We also present the error distributions of trajectory prediction based on the RRN model as illustrated in Figure 3. The box-plots shows the minimum, first (lower) quartile, median, third (upper) quartile, and maximum of Euclidean distances between all predicted values and ground truth on the testing set.

In order to evaluate the performance toward perturbation occurrences, we add random noise based on a Gaussian distribution

N (0, σ)

on the history trajectories.

σ

is set to different values, and the corresponding results are shown in Figure 4. We can see that our method surpasses CS-LSTM, which is the first model using social modeling in the prediction of vehicle trajectories. Wherein, the bias is calculated as the following function. We make a statistic of bias on 5 evaluation points.
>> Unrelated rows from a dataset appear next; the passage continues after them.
Lemma run2 : toy_reaches (mkGroup [(alice2, alice_seed); (bob1, bob_seed)] [note_flight]).
Proof.
  apply (reaches_step _ _ run1).
  exact (gs_send [] alice1 alice_seed [(bob1, bob_seed)] [] _ _ _ _ _ _ _ _ alice2 note_composed note_transmissible eq_refl).
Qed.

Lemma bob_can_receive : deliverable bob1 0 0.
Proof.
  split.
  - right. exists (match get_chain (GroupSessionInner.sender_store bob1) 0 with Some c => c | None => SenderKeyChain.mk 0 [] 0 true 0 0 end).
    split; [vm_compute; reflexivity|]. vm_compute. repeat split; congruence.
  - intros w Hw. discriminate Hw.
Qed.

Lemma group_messages_readable_witness : exists res b',
  GroupMessaging.decrypt (encode (snd note)) (Some 1500) bob1 = (Ok res, b') /\
  GroupDecryptResult.plaintext res = [72; 105; 33] /\ GroupDecryptResult.mentions res = [(1, 0, 2)] /\
  exists sp, GroupDecryptResult.sealed_payload res = Some sp /\ GroupMessaging.reveal_sealed sp = Ok [1; 2; 3].
Proof.
  destruct (group_messages_readable _ note_flight (bob1, bob_seed) (Some 1500) run2 (or_introl eq_refl) (or_intror (or_introl eq_refl))
    ltac:(vm_compute; discriminate) bob_can_receive ltac:(vm_compute; reflexivity)) as (res & b' & H1 & H2).
  exists res, b'. split; [exact H1|]. split; [exact (dv_content _ _ _ _ _ _ _ H2)|]. split; [exact (dv_mentions _ _ _ _ _ _ _ H2)|].
  destruct (dv_sealed _ _ _ _ _ _ _ H2 eq_refl) as (sp & pt & H3 & H4 & H5). exists sp. split; [exact H3|]. rewrite H5. symmetry.
  now apply (f_equal (fun o => match o with Some b => Ok b | None => Ok [] end : PResult bytes)) in H4.
Defined.

(** Alice adds Carol; Bob processes the commit. *)
Definition add_carol : CommitOp := OpAdd carol_package (welcome_entropy 50).
Definition carol_added := Eval vm_compute in run_commit add_carol (path_entropy 30) alice2.
Definition alice3 : GroupSessionInner := Eval vm_compute in snd carol_added.
Definition commit3 : bytes := Eval vm_compute in fst (out_of carol_added ([], [])).
Definition welcome3 : bytes := Eval vm_compute in snd (out_of carol_added ([], [])).
Definition carol_commit : CommitOutput * RatchetTree := Eval vm_compute in committing alice2 add_carol alice_seed 30.

Lemma carol_commit_ok : commit_ok (wfC := any) (wfI := any) (wfW := any) (alice2, alice_seed) add_carol (path_entropy 30) (joiner_of 80)
  (fst carol_commit) (snd carol_commit).
Proof. apply commit_okb_ok; vm_compute; reflexivity. Qed.

Lemma carol_added_run : run_commit add_carol (path_entropy 30) alice2 = (Ok (commit3, welcome3), alice3).
Proof. vm_compute. reflexivity. Qed.


Definition carol1 : GroupSessionInner := Eval vm_compute in join_with 80 carol_package welcome3.
Definition bob2 : GroupSessionInner := Eval vm_compute in snd (GroupSession.process_commit commit3 bob1).

Lemma run3 : toy_reaches (mkGroup [(alice3, alice_seed); (bob2, bob_seed); (carol1, carol_seed)] []).
Proof.
  apply (reaches_step _ _ run2).
  assert (E : mkGroup [(alice3, alice_seed); (bob2, bob_seed); (carol1, carol_seed)] [] =
    mkGroup ((alice3, alice_seed) :: map (processed commit3) (remaining add_carol ([] ++ [(bob1, bob_seed)])) ++
             joined add_carol welcome3 (alice2, alice_seed) (joiner_of 80)) []) by (vm_compute; reflexivity).
  rewrite E. exact (gs_commit [] alice2 alice_seed [(bob1, bob_seed)] [note_flight] add_carol (path_entropy 30) (joiner_of 80) commit3 welcome3 alice3 _ _
    carol_added_run carol_commit_ok).
Qed.


Lemma bob2_processed : GroupSession.process_commit commit3 bob1 = (Ok tt, bob2).
Proof. vm_compute. reflexivity. Qed.

Lemma process_commit_atomic_witness :
  GroupSessionInner.epoch bob2 = GroupSessionInner.epoch bob1 + 1 /\ GroupSessionInner.replay_windows bob2 = BTreeMap.empty /\
  GroupSessionInner.init_secret bob2 = EpochKeys.init_secret (GroupSessionInner.epoch_keys bob2) /\
  GroupSessionInner.group_id bob2 = GroupSessionInner.group_id bob1 /\ GroupSessionInner.my_leaf_idx bob2 = GroupSessionInner.my_leaf_idx bob1.
Proof. exact (process_commit_atomic commit3 bob1 (Ok tt) bob2 bob2_processed). Defined.

Definition no_welcome : GroupWelcome.t := GroupWelcome.mk 0 [] 0 [] [] None [] 0 0 [].

Definition carol_welcome : GroupWelcome.t :=
  Eval vm_compute in ok_of (create_welcome (snd carol_commit) 2 (co_joiner_secret (fst carol_commit)) (GroupSessionInner.group_id alice2)
    (GroupCommit.epoch (co_commit (fst carol_commit))) (GroupCommit.confirmation_mac (co_commit (fst carol_commit))) (co_group_context_hash (fst carol_commit))
    (GroupSecurityPolicy.policy_bytes (GroupSessionInner.security_policy alice2)) (GroupSessionInner.my_leaf_idx alice2) (ed25519_keypair alice_seed)
    (we_nonce (welcome_entropy 50)) (we_seal (welcome_entropy 50))) no_welcome.

Lemma carol_welcome_created :
  create_welcome (snd carol_commit) 2 (co_joiner_secret (fst carol_commit)) (GroupSessionInner.group_id alice2)
    (GroupCommit.epoch (co_commit (fst carol_commit))) (GroupCommit.confirmation_mac (co_commit (fst carol_commit))) (co_group_context_hash (fst carol_commit))
    (GroupSecurityPolicy.policy_bytes (GroupSessionInner.security_policy alice2)) (GroupSessionInner.my_leaf_idx alice2) (ed25519_keypair alice_seed)
    (we_nonce (welcome_entropy 50)) (we_seal (welcome_entropy 50)) = Ok carol_welcome.
Proof. vm_compute. reflexivity. Qed.

Lemma carol_add_run : GroupSession.add_member carol_package (path_entropy 30) (welcome_entropy 50) alice2 = (Ok (commit3, welcome3), alice3).
Proof. vm_compute. reflexivity. Qed.

Lemma carol_commit_run : session_commit alice2 (op_proposals (OpAdd carol_package (welcome_entropy 50))) (ed25519_keypair alice_seed) (path_entropy 30)
  (GroupSessionInner.tree alice2) = (Ok (fst carol_commit), snd carol_commit).
Proof. vm_compute. reflexivity. Qed.

Lemma carol_leaf : hd_error (co_added_leaf_indices (fst carol_commit)) = Some 2.
Proof. vm_compute. reflexivity. Qed.

Lemma member_of g x : toy_reaches g -> In x (g_members g) -> member (fst x) (snd x).
Proof. intros R H. destruct (reaches_agreed g R) as [sh [Hm _ _ _]]. rewrite Forall_forall in Hm. exact (proj1 (Hm x H)). Qed.

Lemma alice2_member : member alice2 alice_seed.
Proof. exact (member_of _ (alice2, alice_seed) run2 (or_introl eq_refl)). Qed.

Lemma alice2_policy : policy_ok (wfP := any) (GroupSessionInner.security_policy alice2).
Proof. replace (GroupSessionInner.security_policy alice2) with GroupSecurityPolicy.standard by (vm_compute; reflexivity). exact standard_ok. Qed.

Lemma carol_joins_ok : newcomer carol_package carol_seed (seed_of 85) (repeat 85 64) /\
  covered (snd carol_commit) 2 (GroupSessionInner.my_leaf_idx alice2) /\
  welcome_ok (wfI := any) (wfW := any) alice2 (fst carol_commit) (snd carol_commit) 2 (welcome_entropy 50) carol_welcome.
Proof. exact (ck_join _ _ _ _ _ _ carol_commit_ok carol_package (welcome_entropy 50) 2 carol_welcome eq_refl carol_leaf carol_welcome_created). Qed.

Lemma carol_proposals_u32 : Forall proposal_u32 (op_proposals (OpAdd carol_package (welcome_entropy 50))).
Proof. constructor; [exact I|constructor]. Qed.

Lemma carol_commit_created : create_commit (op_proposals (OpAdd carol_package (welcome_entropy 50))) (GroupSessionInner.my_leaf_idx alice2)
  (GroupSessionInner.init_secret alice2) (GroupSessionInner.group_id alice2) (GroupSessionInner.epoch alice2) (ed25519_keypair alice_seed)
  (GroupSessionInner.psk_resolver alice2) (GroupSessionInner.security_policy alice2) (path_entropy 30) (GroupSessionInner.tree alice2) =
  (Ok (fst carol_commit), snd carol_commit).
Proof. vm_compute. reflexivity. Qed.

Lemma commits_keep_tree_well_formed_witness : tree_wf (snd carol_commit).
Proof.
  destruct (commits_keep_tree_well_formed (GroupSessionInner.tree alice2) (cm_wf _ _ _ (mb_committer _ _ alice2_member))) as [H _].
  exact (H (op_proposals (OpAdd carol_package (welcome_entropy 50))) (GroupSessionInner.my_leaf_idx alice2) (GroupSessionInner.init_secret alice2)
    (GroupSessionInner.group_id alice2) (GroupSessionInner.epoch alice2) (ed25519_keypair alice_seed) (GroupSessionInner.psk_resolver alice2)
    (GroupSessionInner.security_policy alice2) (path_entropy 30) (Ok (fst carol_commit)) (snd carol_commit)
    (cm_index _ _ _ (mb_committer _ _ alice2_member)) carol_proposals_u32 carol_commit_created).
Defined.


(** Bob is given the note, the note again, and bytes that are no message. *)
Definition deliveries : list (bytes * option Z) :=
  Eval vm_compute in [(encode (snd note), Some 1500); (encode (snd note), Some 1501); ([1; 2; 3], Some 1502)].

Definition bob_inbox : list (bytes * GroupDecryptResult.t) * GroupSessionInner := Eval vm_compute in receive_all deliveries bob1.

Lemma bob_inbox_run : receive_all deliveries bob1 = (fst bob_inbox, snd bob_inbox).
Proof. vm_compute. reflexivity. Qed.

Lemma bob1_member : member bob1 bob_seed.
Proof. exact (member_of _ (bob1, bob_seed) run1 (or_intror (or_introl eq_refl))). Qed.

Lemma bob_inbox_once : map position (fst bob_inbox) = [(0, 0)].
Proof. vm_compute. reflexivity. Qed.

Lemma group_receive_once_authentic_witness : map position (fst bob_inbox) = [(0, 0)] /\ NoDup (map position (fst bob_inbox)) /\
  Forall (fun o => In (fst o) (map fst deliveries) /\ authentic bob1 o) (fst bob_inbox) /\
  member (snd bob_inbox) bob_seed /\ shared (snd bob_inbox) = shared bob1.
Proof.
  split; [exact bob_inbox_once|].
  exact (group_receive_once_authentic bob1 bob_seed deliveries (fst bob_inbox) (snd bob_inbox) bob1_member bob_inbox_run).
Defined.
Bias = \frac{R M S E_{n o i s e} - R M S E_{r a w}}{R M S E_{r a w}} .

(19)

In addition, the computation cost of our method is about 5.1 ms on average, compared to the typical models such as CS-LSTM (about 3 ms) and MFP (about 5 ms). This is still an acceptable and reasonable cost for an autonomous driving system.

4.1.3. Ablation Study

An ablation study is carried out to evaluate the effect of the anchor generator and RLS module in trajectory refinement. Two basic models are used here, i.e., Vanilla LSTM, a simple LSTM framework without anchor generator and RLS module, and Attention LSTM, an LSTM model with attention to learning social interaction. We compare the parametric-learning RLS model with the original one over the 5-s prediction horizon by using RMSE as shown in Table 3.

Through addition of the anchor generator and RLS module, the new models reduce the RMSE at most time steps. In particular, there are improvements at the final point by 1.64% on Vanilla LSTM and 3.0% on Attention LSTM. Although the improvement appears to not be very salient in the first 4-s of Vanilla LSTM and Attention LSTM, it has proved the feasibility of aggregating various scale information.

The results indicate that our method can improve the performance of rollout trajectory prediction effectively. The anchor generator and RLS module are useful for reducing error accumulation and capturing global motion patterns.

4.2. Qualitative Results and Analysis

The comparison between MFP and RRN is illustrated in several scenarios as shown in Figure 5 and Figure 6, which correspond to highways in the NGSIM and roundabouts in the INTERACTION. Trajectories estimated by the RRN model reveal that anchors work in most cases, while MFP sometimes generates a trajectory with large error due to the rollout mechanism. RRN achieves remarkable refinement over the predicted trajectories.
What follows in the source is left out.